Scott Morgan Scott Morgan (School of Mathematics, Cardiff University)

Stability of Oscillatory Rotating Disk Boundary Layers

The rotating disk boundary layer has long been considered as providing an archetypal model for studying the stability of three-dimensional boundary-layer flows, and the crossflow inflexion point instability mechanism is common to both the rotating disk boundary layer and the flow over a swept wing. Thus the investigation of strategies for controlling the behaviour of disturbances that develop in the rotating disk flow may prove to be helpful for the identification and assessment of aerodynamical technologies that have the potential to maintain laminar flow over swept wings.

We will consider the changes in the stability behaviour that arise when the rotating disk base-flow configuration is altered by imposing a periodic modulation in the rotation rate of the disk surface. Thomas et. al. [Proc. R. Soc. A (2011) 467:2643-2662] have previously demonstrated that Tollmien-Schlichting waves can be stabilised when a similarly induced Stokes layer is conjoined to a plane channel flow.

Current work encompasses three distinct investigatory approaches. Linearised direct numerical simulations have been conducted, using the vorticity-based methods that were first adopted by Davies & Carpenter [J. Comput. Phys (2001) 172:119-165]. These simulations are complemented by a local in time linear stability analysis, that is made possible by imposing an artificial frozen base-flow approximation. This localised analysis is deployed together with a more exact global treatment based upon Floquet theory, which avoids the need for any simplification of the temporal dependency of the base-flow.

10 October 2017

Dr.
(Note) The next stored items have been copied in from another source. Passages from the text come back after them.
(** *** One block at a time *)

Definition sextets (a b c : Z) : bytes :=
  [alphabet_at (a / 4); alphabet_at (a mod 4 * 16 + b / 16);
   alphabet_at (b mod 16 * 4 + c / 64); alphabet_at (c mod 64)].

Lemma block_sextets (a b c : Z) :
  0 <= a < 256 -> 0 <= b < 256 -> 0 <= c < 256 ->
  ((a * 65536 + b * 256 + c) / 262144) mod 64 = a / 4 /\
  ((a * 65536 + b * 256 + c) / 4096) mod 64 = a mod 4 * 16 + b / 16 /\
  ((a * 65536 + b * 256 + c) / 64) mod 64 = b mod 16 * 4 + c / 64 /\
  (a * 65536 + b * 256 + c) mod 64 = c mod 64.
Proof. intros. split_and!; dlia. Qed.

Definition encode_from (s o : bytes) : bytes := run unread encode_step (s, o).
Definition decode_from (s o : bytes) : res bytes := run unread decode_step (s, o).

Lemma encode_from_nil o : encode_from [] o = o.
Proof. unfold encode_from. by rewrite run_eq. Qed.

(** A whole group of three bytes; the remaining one or two are padded. *)
Lemma encode_from_group a b c s o :
  is_byte a -> is_byte b -> is_byte c ->
  encode_from (a :: b :: c :: s) o = encode_from s (o ++ sextets a b c).
Proof.
  unfold is_byte. intros Ha Hb Hc. unfold encode_from. rewrite run_eq.
  cbn [encode_step nth drop]. unfold size. cbn [length]. repeat ztest.
  rewrite block_of_bytes by done. bits.
  by destruct (block_sextets a b c) as (-> & -> & -> & ->).
Qed.

Lemma encode_from_two a b o :
  is_byte a -> is_byte b ->
  encode_from [a; b] o =
    o ++ [alphabet_at (a / 4); alphabet_at (a mod 4 * 16 + b / 16);
          alphabet_at (b mod 16 * 4); ch "="].
Proof.
  unfold is_byte. intros Ha Hb. unfold encode_from. rewrite run_eq.
  cbn [encode_step nth drop]. unfold size. cbn [length]. repeat ztest.
  rewrite block_of_bytes, run_eq by lia. cbn [encode_step]. bits.
  destruct (block_sextets a b 0) as (-> & -> & -> & _); [lia..|]. by rewrite Z.add_0_r.
Qed.

Lemma encode_from_one a o :
  is_byte a ->
  encode_from [a] o =
    o ++ [alphabet_at (a / 4); alphabet_at (a mod 4 * 16); ch "="; ch "="].
Proof.
  unfold is_byte. intros Ha. unfold encode_from. rewrite run_eq.
  cbn [encode_step nth drop]. unfold size. cbn [length]. repeat ztest.
  change (Z.lor (Z.shiftl a 16) 0) with (Z.lor (Z.shiftl a 16) (Z.shiftl 0 8)).
  rewrite block_of_bytes, run_eq by lia. cbn [encode_step]. bits.
  destruct (block_sextets a 0 0) as (-> & -> & _ & _); [lia..|]. by rewrite Z.add_0_r.
Qed.

Lemma decode_from_nil o : decode_from [] o = Ok o.
Proof. unfold decode_from. by rewrite run_eq. Qed.

(** The letter a character stands for, when it is in the alphabet. *)
Lemma decode_alphabet_test (i : Z) :
  0 <= i < 64 ->
  (alphabet_at i =? ch "=") = false /\ (decode_at (alphabet_at i) =? 0xff) = false.
Proof.
  intros Hi. pose proof (alphabet_not_pad i Hi). rewrite decode_alphabet by done. lia.
Qed.

Lemma block_bytes (p q r t : Z) :
  0 <= p < 64 -> 0 <= q < 64 -> 0 <= r < 64 -> 0 <= t < 64 ->
  ((p * 262144 + q * 4096 + r * 64 + t) / 65536) mod 256 = p * 4 + q / 16 /\
  ((p * 262144 + q * 4096 + r * 64 + t) / 256) mod 256 = q mod 16 * 16 + r / 4 /\
  (p * 262144 + q * 4096 + r * 64 + t) mod 256 = r mod 4 * 64 + t.
Proof. intros. split_and!; dlia. Qed.

(** Four letters decode to three bytes, in a final or an inner block. *)
Lemma decode_from_letters p q r t s o :
  0 <= p < 64 -> 0 <= q < 64 -> 0 <= r < 64 -> 0 <= t < 64 ->
  decode_from (alphabet_at p :: alphabet_at q :: alphabet_at r :: alphabet_at t :: s) o
  = decode_from s (o ++ [p * 4 + q / 16; q mod 16 * 16 + r / 4; r mod 4 * 64 + t]).
Proof.
  intros Hp Hq Hr Ht. unfold decode_from. rewrite run_eq. cbn [decode_step nth drop].
  destruct (decode_alphabet_test p Hp) as [_ ->], (decode_alphabet_test q Hq) as [_ ->],
    (decode_alphabet_test r Hr) as [-> ->], (decode_alphabet_test t Ht) as [-> ->].
  rewrite andb_false_r. cbn [andb orb negb]. rewrite !decode_alphabet by done.
  rewrite block_of_sextets by done. bits.
  by destruct (block_bytes p q r t) as (-> & -> & ->).
Qed.

Lemma decode_from_pad1 p q r o :
  0 <= p < 64 -> 0 <= q < 64 -> 0 <= r < 64 -> r mod 4 = 0 ->
  decode_from [alphabet_at p; alphabet_at q; alphabet_at r; ch "="] o
  = Ok (o ++ [p * 4 + q / 16; q mod 16 * 16 + r / 4]).
Proof.
  intros Hp Hq Hr Hr4. unfold decode_from. rewrite run_eq. cbn [decode_step nth drop].
  destruct (decode_alphabet_test p Hp) as [_ ->], (decode_alphabet_test q Hq) as [_ ->],
    (decode_alphabet_test r Hr) as [-> ->].
  change (ch "=" =? ch "=") with true. unfold size. cbn -[Z.shiftl Z.shiftr Z.land Z.lor].
  rewrite !decode_alphabet by done. rewrite land_03, Hr4. cbn -[Z.shiftl Z.shiftr Z.land Z.lor].
  rewrite block_of_sextets by lia. bits.
  destruct (block_bytes p q r 0) as (-> & -> & _); [lia..|].
  apply decode_from_nil.
Qed.

Lemma decode_from_pad2 p q o :
  0 <= p < 64 -> 0 <= q < 64 -> q mod 16 = 0 ->
  decode_from [alphabet_at p; alphabet_at q; ch "="; ch "="] o = Ok (o ++ [p * 4 + q / 16]).
Proof.
  intros Hp Hq Hq4. unfold decode_from. rewrite run_eq. cbn [decode_step nth drop].
  destruct (decode_alphabet_test p Hp) as [_ ->], (decode_alphabet_test q Hq) as [_ ->].
  change (ch "=" =? ch "=") with true. unfold size. cbn -[Z.shiftl Z.shiftr Z.land Z.lor].
  rewrite !decode_alphabet by done. rewrite land_0f, Hq4. cbn -[Z.shiftl Z.shiftr Z.land Z.lor].
  change (Z.lor (Z.lor ?x 0) 0) with (Z.lor (Z.lor x (Z.shiftl 0 6)) 0).
  rewrite block_of_sextets by lia. bits.
  destruct (block_bytes p q 0 0) as (-> & _ & _); [lia..|].
  apply decode_from_nil.
Qed.

(** *** Whole strings *)

(** The encoding by groups of three bytes (RFC 4648, section 4). *)
Fixpoint base64_text (s : bytes) : bytes :=
  match s with
  | [] => []
  | [a] => [alphabet_at (a / 4); alphabet_at (a mod 4 * 16); ch "="; ch "="]
  | [a; b] => [alphabet_at (a / 4); alphabet_at (a mod 4 * 16 + b / 16);
               alphabet_at (b mod 16 * 4); ch "="]
  | a :: b :: c :: s' => sextets a b c ++ base64_text s'
  end.

Lemma triple_ind (P : bytes -> Prop) :
  P [] -> (forall a, P [a]) -> (forall a b, P [a; b]) ->
  (forall a b c s, P s -> P (a :: b :: c :: s)) -> forall s, P s.
Proof.
  intros H0 H1 H2 H3. fix IH 1. intros [|a [|b [|c s]]]; [done|done|done|].
  apply H3, IH.
Qed.

Lemma encode_from_text s o : bytes_ok s -> encode_from s o = o ++ base64_text s.
Proof.
  revert o. induction s as [|a|a b|a b c s IH] using triple_ind; intros o Hs; inv_forall.
  - by rewrite encode_from_nil, app_nil_r.
  - by rewrite encode_from_one.
  - by rewrite encode_from_two.
  - rewrite encode_from_group, IH by done. cbn [base64_text]. by rewrite app_assoc.
Qed.

Lemma decode_from_text s o : bytes_ok s -> decode_from (base64_text s) o = Ok (o ++ s).
Proof.
  revert o. induction s as [|a|a b|a b c s IH] using triple_ind; intros o Hs; inv_forall;
    unfold is_byte in *; cbn [base64_text].
  - by rewrite decode_from_nil, app_nil_r.
  - rewrite decode_from_pad2 by dlia. repeat f_equal. dlia.
  - rewrite decode_from_pad1 by dlia. do 2 f_equal.
    assert (a / 4 * 4 + (a mod 4 * 16 + b / 16) / 16 = a) as -> by dlia.
    by assert ((a mod 4 * 16 + b / 16) mod 16 * 16 + b mod 16 * 4 / 4 = b) as -> by dlia.
  - unfold sextets. cbn [app]. rewrite decode_from_letters, IH by (done || dlia).
    rewrite <- app_assoc. cbn [app].
    assert (a / 4 * 4 + (a mod 4 * 16 + b / 16) / 16 = a) as -> by dlia.
    assert ((a mod 4 * 16 + b / 16) mod 16 * 16 + (b mod 16 * 4 + c / 64) / 4 = b) as -> by dlia.
    by assert ((b mod 16 * 4 + c / 64) mod 4 * 64 + c mod 64 = c) as -> by dlia.
Qed.

(** The three shapes of an accepted block: four letters, or a final block with
    one or two pads and no stray bits before them. *)
Inductive accepted_block : Z -> Z -> Z -> Z -> bytes -> Prop :=
| block_letters p q r t rest :
    0 <= p < 64 -> 0 <= q < 64 -> 0 <= r < 64 -> 0 <= t < 64 ->
    accepted_block (alphabet_at p) (alphabet_at q) (alphabet_at r) (alphabet_at t) rest
| block_pad1 p q r :
    0 <= p < 64 -> 0 <= q < 64 -> 0 <= r < 64 -> r mod 4 = 0 ->
    accepted_block (alphabet_at p) (alphabet_at q) (alphabet_at r) (ch "=") []
| block_pad2 p q :
    0 <= p < 64 -> 0 <= q < 64 -> q mod 16 = 0 ->
    accepted_block (alphabet_at p) (alphabet_at q) (ch "=") (ch "=") [].

Lemma letter_or_pad (c : Z) :
  is_byte c -> ((if c =? ch "=" then 0 else decode_at c) =? 0xff) = false ->
  c = ch "=" \/ exists i, 0 <= i < 64 /\ c = alphabet_at i /\ decode_at c = i.
Proof.
  intros Hc H. destruct (decode_letter c Hc) as [E|?]; [left|by right].
  rewrite E in H. by destruct (c =? ch "=") eqn:E'; zb.
Qed.

Lemma last_block (w x y z : Z) (t : bytes) :
  negb (size (w :: x :: y :: z :: t) =? 4) = false -> t = [].
Proof. unfold size. intros H. zb. destruct t; [done|]. cbn in *. lia. Qed.

Lemma decode_step_accepts w x y z t o st :
  bytes_ok [w; x; y; z] -> decode_step (w :: x :: y :: z :: t, o) = inl st ->
  accepted_block w x y z t.
Proof.
  intros Hs. inv_forall. cbn [decode_step nth].
  destruct (_ || _) eqn:Epad; [done|]. destruct (_ || _) eqn:Eval in |- *; [done|].
  destruct (_ || _) eqn:Ecan in |- *; [done|]. intros _.
  apply orb_false_iff in Eval as [[[Hw Hx]%orb_false_iff Hy]%orb_false_iff Hz].
  apply orb_false_iff in Epad as [Hfin Hpair]. apply orb_false_iff in Ecan as [Hc2 Hc1].
  destruct (decode_letter w) as [?|(p & Hp & -> & Ep)]; [done|lia|].
  destruct (decode_letter x) as [?|(q & Hq & -> & Eq)]; [done|lia|].
  apply letter_or_pad in Hy as [->|(r & Hr & -> & Er)]; [..|done];
    apply letter_or_pad in Hz as [->|(u & Hu & -> & Eu)]; try done.
  - change (ch "=" =? ch "=") with true in *. cbn [orb andb negb] in *.
    rewrite andb_true_r in Hfin. apply last_block in Hfin as ->.
    rewrite Eq, land_0f in Hc2. zb. by constructor.
  - destruct (decode_alphabet_test u Hu) as [Epad _]. by rewrite Epad in Hpair.
  - destruct (decode_alphabet_test r Hr) as [Epad _]. rewrite Epad in *.
    change (ch "=" =? ch "=") with true in *. cbn [orb andb negb] in *.
    rewrite andb_true_r in Hfin. apply last_block in Hfin as ->.
    rewrite Er, land_03 in Hc1. zb. by constructor.
  - by constructor.
Qed.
Thomas Woolley (School of Mathematics, Cardiff University)

Patterns, cellular movement and brain tumors

I present three pieces of work that illustrate the power of mathematics as a tool for understanding biology. Although the applications appear to be disparate the underlying mathematics is very similar.

I begin by looking at theoretical and experimental pattern formation, with emphasis on whisker formation in mice. Here, reaction-diffusion equations are used to provide insights into how the wavelength of the whiskers are controlled.

Next, I consider the phenomena of blebbing cells. Initially, I use a diffusion equation to understand the motion of muscle stem cells and illustrate how old cells fundamentally move differently to old cells. This is then extended to include solid mechanics, which allows us to link the structural properties of the cell to their motion.

Finally, reaction-diffusion equations are used to understand the formation of brain tumours. Critically, the cells move at different speeds in white and grey matter, including this information can lead to very different migration patterns of the tumours.

3 October 2017

Dr. Davide Crivelli (School of Engineering, Cardiff University)

Detecting damage with waves: an overview of structural health monitoring research in Engineering

Acoustic emission is a promising technique for monitoring damage on structures. It provides a non-invasive, real-time and passive system for detecting cracks and defects in a range of structures as they happen. Applications range from civil structures, such as bridges and railways; rotating machinery; aerospace, such as impact and damage detection in advanced composite structures.

We face multiple challenges however when the amount of data from an Acoustic Emission system has to be interpreted in a reliable way. Wave propagation, source characterization, interaction with damage and sensor characteristics make traditional signal interpretation and source localization a challenging task.

This talk will give a general overview of acoustic emission for structural health monitoring. It will present a series of case studies, describing how Cardiff research has tackled the main challenges of signal localization and interpretation, and how the research has helped bringing the technology closer to commercial applications. It will also present a collaboration with Maths stemmed from acoustic emission research and applied to low frequency acoustic gravity waves in the search of MH370.